Instructions for the task.
Scan the entries below for the word "verification". Copy each line that has it.

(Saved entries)

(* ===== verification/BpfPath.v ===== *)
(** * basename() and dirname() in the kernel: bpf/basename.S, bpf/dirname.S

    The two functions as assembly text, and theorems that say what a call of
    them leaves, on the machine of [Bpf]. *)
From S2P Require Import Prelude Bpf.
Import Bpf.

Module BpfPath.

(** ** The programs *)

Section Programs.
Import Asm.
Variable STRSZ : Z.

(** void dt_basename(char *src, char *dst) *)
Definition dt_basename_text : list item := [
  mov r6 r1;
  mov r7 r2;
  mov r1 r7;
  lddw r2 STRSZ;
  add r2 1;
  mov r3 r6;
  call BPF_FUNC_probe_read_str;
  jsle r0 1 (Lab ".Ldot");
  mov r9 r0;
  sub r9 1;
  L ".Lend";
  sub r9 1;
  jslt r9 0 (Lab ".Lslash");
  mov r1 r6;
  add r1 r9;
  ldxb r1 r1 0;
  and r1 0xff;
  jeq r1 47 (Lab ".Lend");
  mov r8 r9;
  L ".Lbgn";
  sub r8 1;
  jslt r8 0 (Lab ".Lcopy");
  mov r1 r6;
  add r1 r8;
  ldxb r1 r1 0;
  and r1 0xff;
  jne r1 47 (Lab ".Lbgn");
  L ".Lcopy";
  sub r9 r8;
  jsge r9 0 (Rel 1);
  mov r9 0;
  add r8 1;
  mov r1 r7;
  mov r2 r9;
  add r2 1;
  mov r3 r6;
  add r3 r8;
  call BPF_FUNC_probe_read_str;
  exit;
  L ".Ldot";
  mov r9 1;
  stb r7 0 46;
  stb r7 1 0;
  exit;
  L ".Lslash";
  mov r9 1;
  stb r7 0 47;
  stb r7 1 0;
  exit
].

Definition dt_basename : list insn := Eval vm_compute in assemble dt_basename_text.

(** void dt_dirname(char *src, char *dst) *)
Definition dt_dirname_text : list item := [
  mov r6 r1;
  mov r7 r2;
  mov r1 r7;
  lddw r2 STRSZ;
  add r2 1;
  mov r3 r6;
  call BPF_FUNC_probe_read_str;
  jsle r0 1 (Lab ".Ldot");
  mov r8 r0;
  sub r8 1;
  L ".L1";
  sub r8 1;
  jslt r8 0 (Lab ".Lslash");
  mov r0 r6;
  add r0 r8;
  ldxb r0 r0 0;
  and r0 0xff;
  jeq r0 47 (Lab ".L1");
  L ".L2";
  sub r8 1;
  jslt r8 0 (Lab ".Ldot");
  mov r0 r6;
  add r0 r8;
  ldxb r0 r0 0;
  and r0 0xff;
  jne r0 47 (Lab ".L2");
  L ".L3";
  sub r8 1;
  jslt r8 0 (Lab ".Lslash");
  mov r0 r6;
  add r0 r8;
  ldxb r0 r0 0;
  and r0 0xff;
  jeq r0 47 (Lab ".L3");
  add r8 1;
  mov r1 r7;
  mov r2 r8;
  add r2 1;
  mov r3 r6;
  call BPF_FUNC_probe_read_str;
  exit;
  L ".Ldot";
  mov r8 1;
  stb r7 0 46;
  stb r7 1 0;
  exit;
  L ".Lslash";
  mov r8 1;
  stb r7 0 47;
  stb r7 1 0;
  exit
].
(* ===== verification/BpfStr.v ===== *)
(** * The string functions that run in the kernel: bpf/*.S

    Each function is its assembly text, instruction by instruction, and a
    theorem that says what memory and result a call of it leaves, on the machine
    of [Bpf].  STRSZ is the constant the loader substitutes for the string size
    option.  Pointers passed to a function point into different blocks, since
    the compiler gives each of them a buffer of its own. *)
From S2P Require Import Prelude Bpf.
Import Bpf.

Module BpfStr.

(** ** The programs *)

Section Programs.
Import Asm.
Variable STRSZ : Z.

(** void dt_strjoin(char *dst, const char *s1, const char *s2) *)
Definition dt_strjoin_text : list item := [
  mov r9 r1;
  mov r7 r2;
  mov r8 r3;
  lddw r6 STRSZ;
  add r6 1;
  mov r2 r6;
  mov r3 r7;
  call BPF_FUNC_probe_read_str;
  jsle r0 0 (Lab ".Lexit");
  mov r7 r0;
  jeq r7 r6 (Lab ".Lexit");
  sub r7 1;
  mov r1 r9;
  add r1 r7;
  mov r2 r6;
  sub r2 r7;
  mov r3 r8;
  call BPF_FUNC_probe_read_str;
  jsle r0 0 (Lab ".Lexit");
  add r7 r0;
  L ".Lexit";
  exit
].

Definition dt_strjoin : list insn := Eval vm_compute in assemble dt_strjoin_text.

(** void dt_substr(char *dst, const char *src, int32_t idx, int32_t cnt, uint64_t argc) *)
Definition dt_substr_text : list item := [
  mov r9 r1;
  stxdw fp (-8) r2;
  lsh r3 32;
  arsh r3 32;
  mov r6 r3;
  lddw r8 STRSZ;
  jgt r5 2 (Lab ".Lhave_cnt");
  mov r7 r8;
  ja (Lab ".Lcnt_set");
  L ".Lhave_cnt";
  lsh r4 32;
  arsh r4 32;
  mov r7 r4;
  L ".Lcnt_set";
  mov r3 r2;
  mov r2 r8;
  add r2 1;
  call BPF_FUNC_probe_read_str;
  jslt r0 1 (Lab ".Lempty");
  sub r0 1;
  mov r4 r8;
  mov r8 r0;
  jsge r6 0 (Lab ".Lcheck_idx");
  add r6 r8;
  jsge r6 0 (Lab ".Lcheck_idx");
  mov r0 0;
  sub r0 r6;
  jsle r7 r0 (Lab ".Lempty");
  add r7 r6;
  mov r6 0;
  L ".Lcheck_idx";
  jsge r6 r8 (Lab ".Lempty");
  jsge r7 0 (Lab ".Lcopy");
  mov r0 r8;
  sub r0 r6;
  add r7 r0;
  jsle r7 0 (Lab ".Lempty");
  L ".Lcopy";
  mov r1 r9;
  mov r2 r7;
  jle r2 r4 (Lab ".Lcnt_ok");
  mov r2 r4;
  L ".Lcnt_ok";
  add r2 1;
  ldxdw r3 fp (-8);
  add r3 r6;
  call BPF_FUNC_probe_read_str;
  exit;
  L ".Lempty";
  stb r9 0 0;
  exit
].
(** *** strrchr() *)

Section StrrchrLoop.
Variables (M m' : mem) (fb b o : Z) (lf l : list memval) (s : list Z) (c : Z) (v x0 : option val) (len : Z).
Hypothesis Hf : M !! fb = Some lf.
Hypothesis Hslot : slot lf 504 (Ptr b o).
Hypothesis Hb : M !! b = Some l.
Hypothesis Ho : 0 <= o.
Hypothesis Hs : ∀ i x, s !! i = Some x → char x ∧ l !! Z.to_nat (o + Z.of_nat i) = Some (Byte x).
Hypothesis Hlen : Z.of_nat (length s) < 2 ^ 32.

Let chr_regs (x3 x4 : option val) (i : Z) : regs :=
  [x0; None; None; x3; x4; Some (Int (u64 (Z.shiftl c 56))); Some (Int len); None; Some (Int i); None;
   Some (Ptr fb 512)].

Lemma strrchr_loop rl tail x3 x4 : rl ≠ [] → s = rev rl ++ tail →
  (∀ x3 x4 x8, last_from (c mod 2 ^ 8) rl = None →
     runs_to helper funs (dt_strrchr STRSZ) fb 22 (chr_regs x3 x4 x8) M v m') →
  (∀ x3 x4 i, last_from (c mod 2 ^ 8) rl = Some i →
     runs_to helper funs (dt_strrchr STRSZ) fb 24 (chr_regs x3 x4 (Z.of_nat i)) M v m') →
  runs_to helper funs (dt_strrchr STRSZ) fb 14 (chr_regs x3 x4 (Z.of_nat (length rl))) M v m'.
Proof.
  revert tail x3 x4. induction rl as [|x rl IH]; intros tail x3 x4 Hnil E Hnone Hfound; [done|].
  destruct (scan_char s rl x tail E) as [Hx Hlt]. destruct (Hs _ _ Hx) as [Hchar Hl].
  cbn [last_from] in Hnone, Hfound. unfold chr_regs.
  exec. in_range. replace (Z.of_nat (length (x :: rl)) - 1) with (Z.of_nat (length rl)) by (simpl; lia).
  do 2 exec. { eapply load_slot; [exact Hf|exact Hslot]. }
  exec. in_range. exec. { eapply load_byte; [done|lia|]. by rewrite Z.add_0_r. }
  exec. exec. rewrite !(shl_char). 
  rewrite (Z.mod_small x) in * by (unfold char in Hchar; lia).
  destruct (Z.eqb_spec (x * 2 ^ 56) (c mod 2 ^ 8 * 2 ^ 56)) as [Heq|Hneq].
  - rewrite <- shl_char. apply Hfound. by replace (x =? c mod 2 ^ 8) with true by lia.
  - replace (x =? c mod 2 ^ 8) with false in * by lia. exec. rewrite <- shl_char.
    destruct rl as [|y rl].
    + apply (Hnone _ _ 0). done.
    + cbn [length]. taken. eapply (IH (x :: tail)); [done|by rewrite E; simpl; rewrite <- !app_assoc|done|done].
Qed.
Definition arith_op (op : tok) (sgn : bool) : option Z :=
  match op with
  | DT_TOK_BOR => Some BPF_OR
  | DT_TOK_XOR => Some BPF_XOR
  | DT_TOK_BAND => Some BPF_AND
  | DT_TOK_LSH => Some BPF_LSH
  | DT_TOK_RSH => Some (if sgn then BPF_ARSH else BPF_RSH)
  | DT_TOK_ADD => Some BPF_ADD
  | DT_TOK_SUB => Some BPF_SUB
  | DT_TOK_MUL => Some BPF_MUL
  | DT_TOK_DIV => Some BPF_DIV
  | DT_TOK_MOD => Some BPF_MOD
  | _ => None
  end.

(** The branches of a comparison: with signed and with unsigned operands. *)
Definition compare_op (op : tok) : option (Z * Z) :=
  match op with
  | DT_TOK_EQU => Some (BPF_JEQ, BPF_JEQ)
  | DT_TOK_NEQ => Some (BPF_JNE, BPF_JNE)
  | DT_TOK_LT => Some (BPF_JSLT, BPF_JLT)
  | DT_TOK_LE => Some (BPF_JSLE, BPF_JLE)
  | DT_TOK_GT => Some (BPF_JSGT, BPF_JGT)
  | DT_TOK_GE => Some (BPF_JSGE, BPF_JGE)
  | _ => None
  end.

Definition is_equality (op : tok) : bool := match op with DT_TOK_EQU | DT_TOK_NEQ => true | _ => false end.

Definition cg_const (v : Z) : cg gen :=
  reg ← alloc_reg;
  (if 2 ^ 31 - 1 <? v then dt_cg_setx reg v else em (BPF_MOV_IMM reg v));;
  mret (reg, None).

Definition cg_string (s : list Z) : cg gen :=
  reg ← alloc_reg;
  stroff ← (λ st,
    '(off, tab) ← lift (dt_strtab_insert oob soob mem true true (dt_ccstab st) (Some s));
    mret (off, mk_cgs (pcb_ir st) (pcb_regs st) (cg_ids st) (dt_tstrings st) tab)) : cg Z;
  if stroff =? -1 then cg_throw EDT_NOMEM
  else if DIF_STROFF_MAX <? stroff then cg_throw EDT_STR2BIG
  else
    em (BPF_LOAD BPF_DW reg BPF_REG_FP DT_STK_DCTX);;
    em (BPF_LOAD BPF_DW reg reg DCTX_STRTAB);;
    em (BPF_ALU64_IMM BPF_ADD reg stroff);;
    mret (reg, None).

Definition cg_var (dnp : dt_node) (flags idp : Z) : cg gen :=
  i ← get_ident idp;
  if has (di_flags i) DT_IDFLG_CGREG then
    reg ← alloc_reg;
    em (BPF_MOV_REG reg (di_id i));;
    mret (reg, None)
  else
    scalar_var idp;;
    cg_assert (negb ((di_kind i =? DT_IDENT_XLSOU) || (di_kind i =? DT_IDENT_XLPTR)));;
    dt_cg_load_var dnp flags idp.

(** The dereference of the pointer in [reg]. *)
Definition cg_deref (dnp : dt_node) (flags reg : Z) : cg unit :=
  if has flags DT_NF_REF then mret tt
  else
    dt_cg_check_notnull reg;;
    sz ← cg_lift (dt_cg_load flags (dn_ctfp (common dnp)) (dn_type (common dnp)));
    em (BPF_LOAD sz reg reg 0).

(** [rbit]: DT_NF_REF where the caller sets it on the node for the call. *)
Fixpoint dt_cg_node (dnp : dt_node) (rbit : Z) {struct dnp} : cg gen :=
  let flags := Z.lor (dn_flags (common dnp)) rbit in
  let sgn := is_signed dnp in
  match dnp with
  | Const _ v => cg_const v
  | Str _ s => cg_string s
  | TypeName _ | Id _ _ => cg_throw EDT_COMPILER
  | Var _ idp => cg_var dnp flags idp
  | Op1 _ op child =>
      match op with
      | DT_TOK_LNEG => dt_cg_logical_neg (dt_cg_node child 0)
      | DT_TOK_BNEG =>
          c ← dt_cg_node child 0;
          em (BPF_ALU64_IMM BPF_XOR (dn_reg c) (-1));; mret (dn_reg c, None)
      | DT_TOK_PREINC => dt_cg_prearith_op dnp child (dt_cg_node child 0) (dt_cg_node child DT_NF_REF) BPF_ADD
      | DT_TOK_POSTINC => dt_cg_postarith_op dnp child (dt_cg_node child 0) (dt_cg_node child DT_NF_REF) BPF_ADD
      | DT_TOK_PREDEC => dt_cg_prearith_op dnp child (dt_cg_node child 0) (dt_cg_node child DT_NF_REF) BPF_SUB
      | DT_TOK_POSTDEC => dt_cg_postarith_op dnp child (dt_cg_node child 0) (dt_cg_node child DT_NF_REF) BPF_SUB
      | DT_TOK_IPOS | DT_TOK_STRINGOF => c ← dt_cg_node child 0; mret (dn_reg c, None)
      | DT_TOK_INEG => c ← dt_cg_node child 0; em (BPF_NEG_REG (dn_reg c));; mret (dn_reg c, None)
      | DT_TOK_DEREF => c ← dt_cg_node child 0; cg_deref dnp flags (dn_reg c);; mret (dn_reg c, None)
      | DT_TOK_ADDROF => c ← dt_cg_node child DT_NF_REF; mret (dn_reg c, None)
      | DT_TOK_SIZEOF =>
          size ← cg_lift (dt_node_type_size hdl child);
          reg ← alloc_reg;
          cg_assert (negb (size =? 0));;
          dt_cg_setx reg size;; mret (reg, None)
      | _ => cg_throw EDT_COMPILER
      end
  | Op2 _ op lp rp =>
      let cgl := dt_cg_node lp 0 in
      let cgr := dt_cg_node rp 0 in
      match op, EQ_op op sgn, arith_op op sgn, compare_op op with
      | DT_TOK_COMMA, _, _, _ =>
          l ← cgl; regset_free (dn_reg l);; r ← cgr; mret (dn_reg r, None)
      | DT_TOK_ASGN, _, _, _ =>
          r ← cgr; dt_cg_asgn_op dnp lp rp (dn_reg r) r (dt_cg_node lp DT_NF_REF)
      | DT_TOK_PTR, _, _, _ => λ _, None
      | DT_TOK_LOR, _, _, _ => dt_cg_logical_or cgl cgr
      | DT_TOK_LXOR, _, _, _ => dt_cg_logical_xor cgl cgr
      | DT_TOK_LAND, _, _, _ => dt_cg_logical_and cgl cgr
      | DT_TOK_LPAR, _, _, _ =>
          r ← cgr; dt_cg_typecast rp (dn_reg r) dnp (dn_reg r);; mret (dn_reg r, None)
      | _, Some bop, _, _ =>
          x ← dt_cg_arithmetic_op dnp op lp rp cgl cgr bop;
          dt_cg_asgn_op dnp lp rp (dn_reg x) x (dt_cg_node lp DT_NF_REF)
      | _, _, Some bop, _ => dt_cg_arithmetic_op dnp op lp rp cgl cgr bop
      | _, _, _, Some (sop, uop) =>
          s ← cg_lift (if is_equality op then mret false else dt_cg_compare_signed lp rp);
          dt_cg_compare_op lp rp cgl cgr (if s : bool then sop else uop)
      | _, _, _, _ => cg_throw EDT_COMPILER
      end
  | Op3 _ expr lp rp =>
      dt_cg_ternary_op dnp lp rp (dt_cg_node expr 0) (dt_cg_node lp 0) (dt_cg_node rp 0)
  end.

Response area.
(* ===== verification/BpfPath.v ===== *)
(* ===== verification/BpfStr.v ===== *)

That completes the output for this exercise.